Pizza Hut veered sharply into the avant garde when it announced this week that it would sell pizza by the slice. But is America ready for the nation's best pizza chain to try something even more outlandish?
For the first time ever, Pizza Hut—taking its cues, no doubt, from the shockingly visceral cuisine of René Redzepi and the technical mastery of Joan Roca—will offer to the public a pizza made with dough that is touched by human hands. Ad Age reports:
The new product comes as chain restaurants scramble to appeal to millennials and adapt to changing consumer preferences in general. Research on millennials generally finds that they favor fast-casual chains over fast-food chains and that they like convenience, premium ingredients, choice and healthier offerings.

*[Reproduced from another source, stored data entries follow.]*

(** The next round brings the loop up to the new events. *)
Lemma caught_up_round l new f f' : caught_up l f ->
  (forall e e', e ∈ l -> e' ∈ new -> ev_BlockNum e < ev_BlockNum e') -> in_order new ->
  f' = match last (relevant new) with Some ev => ev_BlockNum ev + 1 | None => f end -> caught_up (l ++ new) f'.
Proof.
  intros (H1' & H2' & H3') Hlt Hs ->. destruct (last (relevant new)) as [ev|] eqn:El.
  - assert (Hev : ev ∈ new /\ loop_fromBlock <= ev_BlockNum ev).
    { apply last_Some in El as [l' El]. assert (Hin : ev ∈ relevant new) by (rewrite El; set_solver).
      by apply list_elem_of_filter in Hin as [? ?]. }
    destruct Hev as [Hin Hge]. unfold caught_up. split; [lia|]. split.
    + intros e [He|He]%elem_of_app; [specialize (Hlt e ev He Hin); lia|].
      destruct (Z.le_gt_cases loop_fromBlock (ev_BlockNum e)) as [Hr|Hr]; [|lia].
      assert (Hle : ev_BlockNum e <= ev_BlockNum ev); [|lia].
      apply (in_order_last (relevant new)); [by apply in_order_filter|done|]. by apply list_elem_of_filter.
    + intros x _ Hx. specialize (Hx ev). lapply Hx; [lia|]. apply elem_of_app. by right.
  - apply last_None in El. unfold caught_up. split; [done|]. split.
    + intros e [He|He]%elem_of_app; [auto|]. destruct (Z.le_gt_cases loop_fromBlock (ev_BlockNum e)) as [Hr|Hr]; [|lia].
      assert (Hin : e ∈ relevant new) by (by apply list_elem_of_filter). rewrite El in Hin. by apply elem_of_nil in Hin.
    + intros x Hx Hall. apply H3'; [done|]. intros e He. apply Hall, elem_of_app. by left.
Qed.

Lemma distinct_in_blocks_filter (P : ContractEvent -> Prop) `{!forall x, Decision (P x)} l :
  distinct_in_blocks l -> distinct_in_blocks (filter P l).
Proof.
  intros Hd n. specialize (Hd n). rewrite list_filter_filter, (list_filter_iff _ (fun x => P x /\ ev_BlockNum x = n))
    by (intros; tauto). rewrite <- list_filter_filter. revert Hd. generalize (filter (fun ev => ev_BlockNum ev = n) l) as k.
  induction k as [|e k IH]; [done|]. rewrite fmap_cons, filter_cons. intros [Hin Hnd]%NoDup_cons.
  case_decide; [|auto]. rewrite fmap_cons. apply NoDup_cons. split; [|auto].
  intros (e' & Ee & [_ He]%list_elem_of_filter)%list_elem_of_fmap. apply Hin, list_elem_of_fmap. eauto.
Qed.
Lemma toUint_spec m it z e : 0 <= z < 2 ^ 256 -> encodeUint z = Some e -> ri_len it = Z.of_nat (length e) ->
  holds m (ri_memPtr it) e -> 0 <= ri_memPtr it -> ri_memPtr it + Z.of_nat (length e) + 64 < 2 ^ 256 -> toUint m it = z.
Proof.
  intros Hz Ee Hl Hh Hp Hp2. destruct (toBinary_spec z Hz) as [Hv Hlb].
  destruct (string_spec m _ _ e Ee Hh Hp ltac:(lia)) as (_ & Ho & Hs & _ & Hr). unfold toUint.
  rewrite Hl. replace (Z.of_nat (length e) - _payloadOffset m (ri_memPtr it)) with (Z.of_nat (length (toBinary z))) by lia.
  rewrite (uint256_small (Z.of_nat (length (toBinary z)))), !uint256_small by lia. rewrite <- Hv at 2. by apply shift_holds.
Qed.

Lemma address_of_arr a : address_of (be_val (arr a)) = a.
Proof.
  unfold address_of. pose proof (be_put_val (arr a)) as E. rewrite length_arr in E. by rewrite E, farray_of_arr.
Qed.

Lemma toAddress_spec m it a e : encodeAddress a = Some e -> ri_len it = Z.of_nat (length e) ->
  holds m (ri_memPtr it) e -> 0 <= ri_memPtr it -> ri_memPtr it + Z.of_nat (length e) + 64 < 2 ^ 256 -> toAddress m it = Some a.
Proof.
  intros Ee Hl Hh Hp Hp2. destruct (string_spec m _ _ e Ee Hh Hp ltac:(lia)) as (_ & Ho & Hs & _ & _).
  assert (He : length e = 21%nat /\ _payloadOffset m (ri_memPtr it) = 1).
  { unfold encodeAddress, encodeBytes in Ee. pose proof (length_arr a) as Ha.
    destruct (arr a) as [|x [|y l]] eqn:Ea; [done|done|].
    rewrite Ha in Ee. change (encodeLength (Z.of_nat 20) STRING_OFFSET) with (Some [Byte.x94]) in Ee.
    cbn [mbind option_bind] in Ee. injection Ee as <-. cbn [length mergeBytes app] in *. lia. }
  destruct He as [He Ho1]. unfold toAddress. rewrite Hl, He, uint256_small by lia. f_equal. rewrite Ho1 in Hs.
  change 12 with (32 - 20). replace 20 with (Z.of_nat (length (arr a))) by by rewrite length_arr.
  rewrite shift_holds by (done || rewrite length_arr; lia). apply address_of_arr.
Qed.

(** What the fields of a transaction are: integers and addresses. *)
Inductive field : Type := FUint (z : Z) | FAddress (a : Address).
Definition field_ok (f : field) : Prop := match f with FUint z => 0 <= z < 2 ^ 256 | FAddress _ => True end.
Definition encodeField (f : field) : option bytes :=
  match f with FUint z => encodeUint z | FAddress a => encodeAddress a end.
Definition decodes (m : memory) (it : RLPItem) (f : field) : Prop :=
  match f with FUint z => toUint m it = z | FAddress a => toAddress m it = Some a end.

(** [RLPEncode] on a list of fields. *)
Definition encodeFields (fs : list field) : option bytes := es ← mapM encodeField fs; encodeList es.

Lemma fields_decode fuel m p fs enc : Forall field_ok fs -> encodeFields fs = Some enc -> array_at m p enc ->
  (length fs < fuel)%nat ->
  exists items, toList fuel m (toRlpItem m p) = Some items /\ length items = length fs /\
    forall i f, fs !! i = Some f -> exists it, items !! i = Some it /\ decodes m it f.
Proof.
  intros Hok Ee Ha Hf. unfold encodeFields in Ee. apply bind_Some in Ee as (es & Em & Ee). apply mapM_Some in Em.
  set (payload := fun f => match f with FUint z => toBinary z | FAddress a => arr a end).
  assert (He : encodings (payload <$> fs) es) by (apply Forall2_fmap_l; eapply Forall2_impl; [exact Em|]; by intros []).
  pose proof (Forall2_length _ _ _ Em) as Hl.
  destruct (toList_spec fuel m p (payload <$> fs) es enc He Ee Ha ltac:(lia)) as (q & -> & Hh & Hq & Hq2).
  eexists. split; [done|]. split; [by rewrite length_laid_out|]. intros i f Hi.
  destruct (laid_out_lookup m (payload <$> fs) es q i (payload f) He Hh Hq Hq2) as (it & e & Hit & Ef & Hle & Hhe & Hp & Hp2).
  { by rewrite list_lookup_fmap, Hi. }
  exists it. split; [done|]. rewrite Forall_lookup in Hok. specialize (Hok i f Hi).
  destruct f as [z|a]; cbn [decodes]; [by apply (toUint_spec m it z e)|by apply (toAddress_spec m it a e)].
Qed.

Lemma encodeBytes_Some self : (length self <= 55)%nat -> exists e, encodeBytes self = Some e /\ (length e <= length self + 1)%nat.
Proof.
  intros Hl. assert (Eh : forall n : nat, (n <= 55)%nat -> exists b, encodeLength (Z.of_nat n) STRING_OFFSET = Some [b]).
  { intros n Hn. unfold encodeLength. rewrite (proj2 (Z.ltb_lt _ (256 ^ 8))), (proj2 (Z.leb_le (Z.of_nat n) 55)) by lia. by eexists. }
  destruct self as [|x [|y self]]; cbn [encodeBytes].
  - destruct (Eh 0%nat ltac:(lia)) as [b Eb]. cbn [length]. rewrite Eb. eexists. split; [done|]. cbn. lia.
  - destruct (_ <=? _); [eexists; split; [done|]; cbn; lia|]. destruct (Eh 1%nat ltac:(lia)) as [b Eb].
    change 1 with (Z.of_nat 1). rewrite Eb. eexists. split; [done|]. cbn. lia.
  - destruct (Eh (length (x :: y :: self)) Hl) as [b Eb]. rewrite Eb. eexists. split; [done|]. cbn. lia.
Qed.

Lemma encodeField_Some f : field_ok f -> exists e, encodeField f = Some e /\ (length e <= 33)%nat.
Proof.
  intros Hf. destruct f as [z|a]; cbn [encodeField field_ok] in *.
  - destruct (toBinary_spec z Hf) as [_ Hl]. destruct (encodeBytes_Some (toBinary z)) as (e & He & Hle); [lia|].
    exists e. split; [done|lia].
  - pose proof (length_arr a). destruct (encodeBytes_Some (arr a)) as (e & He & Hle); [lia|]. exists e. split; [done|lia].
Qed.

(** Fewer than 2^64 bytes of fields can be encoded. *)
Lemma encodeFields_Some fs : Forall field_ok fs -> Z.of_nat (length fs) < 2 ^ 58 -> exists enc, encodeFields fs = Some enc.
Proof.
  intros Hok Hl.
  assert (exists es, mapM encodeField fs = Some es /\ (length (concat es) <= 33 * length fs)%nat) as (es & Em & Hc).
  { clear Hl. induction Hok as [|f fs Hf Hok (es & Em & Hc)]; [by exists []|].
    destruct (encodeField_Some f Hf) as (e & Ef & He). exists (e :: es). cbn [mapM]. rewrite Ef. cbn [mbind option_bind].
    rewrite Em. split; [done|]. cbn [concat length]. rewrite length_app. lia. }
  unfold encodeFields. rewrite Em. cbn [mbind option_bind]. unfold encodeList. rewrite fold_mergeBytes. cbn [app].
  unfold encodeLength. rewrite (proj2 (Z.ltb_lt _ (256 ^ 8))) by lia. destruct (_ <=? 55); by eexists.
Qed.

(** * A transaction as the contract reads it *)

(** Two inputs by block, index and output, a token, two outputs: eleven fields in
    one list. *)
Record sol_tx : Type := mkSolTx {
  st_in1 : Z * Z * Z;
  st_in2 : Z * Z * Z;
  st_token : Address;
  st_out1 : Address * Z;
  st_out2 : Address * Z
}.

Definition tx_fields (t : sol_tx) : list field :=
  [FUint (st_in1 t).1.1; FUint (st_in1 t).1.2; FUint (st_in1 t).2; FUint (st_in2 t).1.1; FUint (st_in2 t).1.2; FUint (st_in2 t).2;
   FAddress (st_token t); FAddress (st_out1 t).1; FUint (st_out1 t).2; FAddress (st_out2 t).1; FUint (st_out2 t).2].

Definition sol_tx_ok (t : sol_tx) : Prop := Forall field_ok (tx_fields t).

Definition st_in (t : sol_tx) (i : Z) : Z * Z * Z := if i =? 0 then st_in1 t else st_in2 t.
Definition st_out (t : sol_tx) (i : Z) : Address * Z := if i =? 0 then st_out1 t else st_out2 t.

Will this new "hand-tossed pizza" prove to be too much of a turn-off to non-millennial pizza consumers, who prefer food that is inconvenient, made with shitty ingredients, and unhealthy? Only time will tell. Fortunately for normal Americans, Pizza Hut will continue to offer "pan, thin' n crispy and stuffed-crust pizza" with crust that has never been touched by mankind. Robot Crust Pizza Unsullied by Human Folly has been popular in this great nation for quite a long time, and frankly, we find this whole "hand-tossed" business to be a bit French/ Communist/ Gay.
The real test of the plan's success will come in the state of Rhode Island, vast swaths of which are a culinary wasteland where little (if any) "good" pizza is available for sale, according to the "Pizza Belt" theory of our own pizza expert, Max Read. If those Rhode Islanders can get used to the bizarre idea of "hand-tossed" pizza, one imagines, anyone can.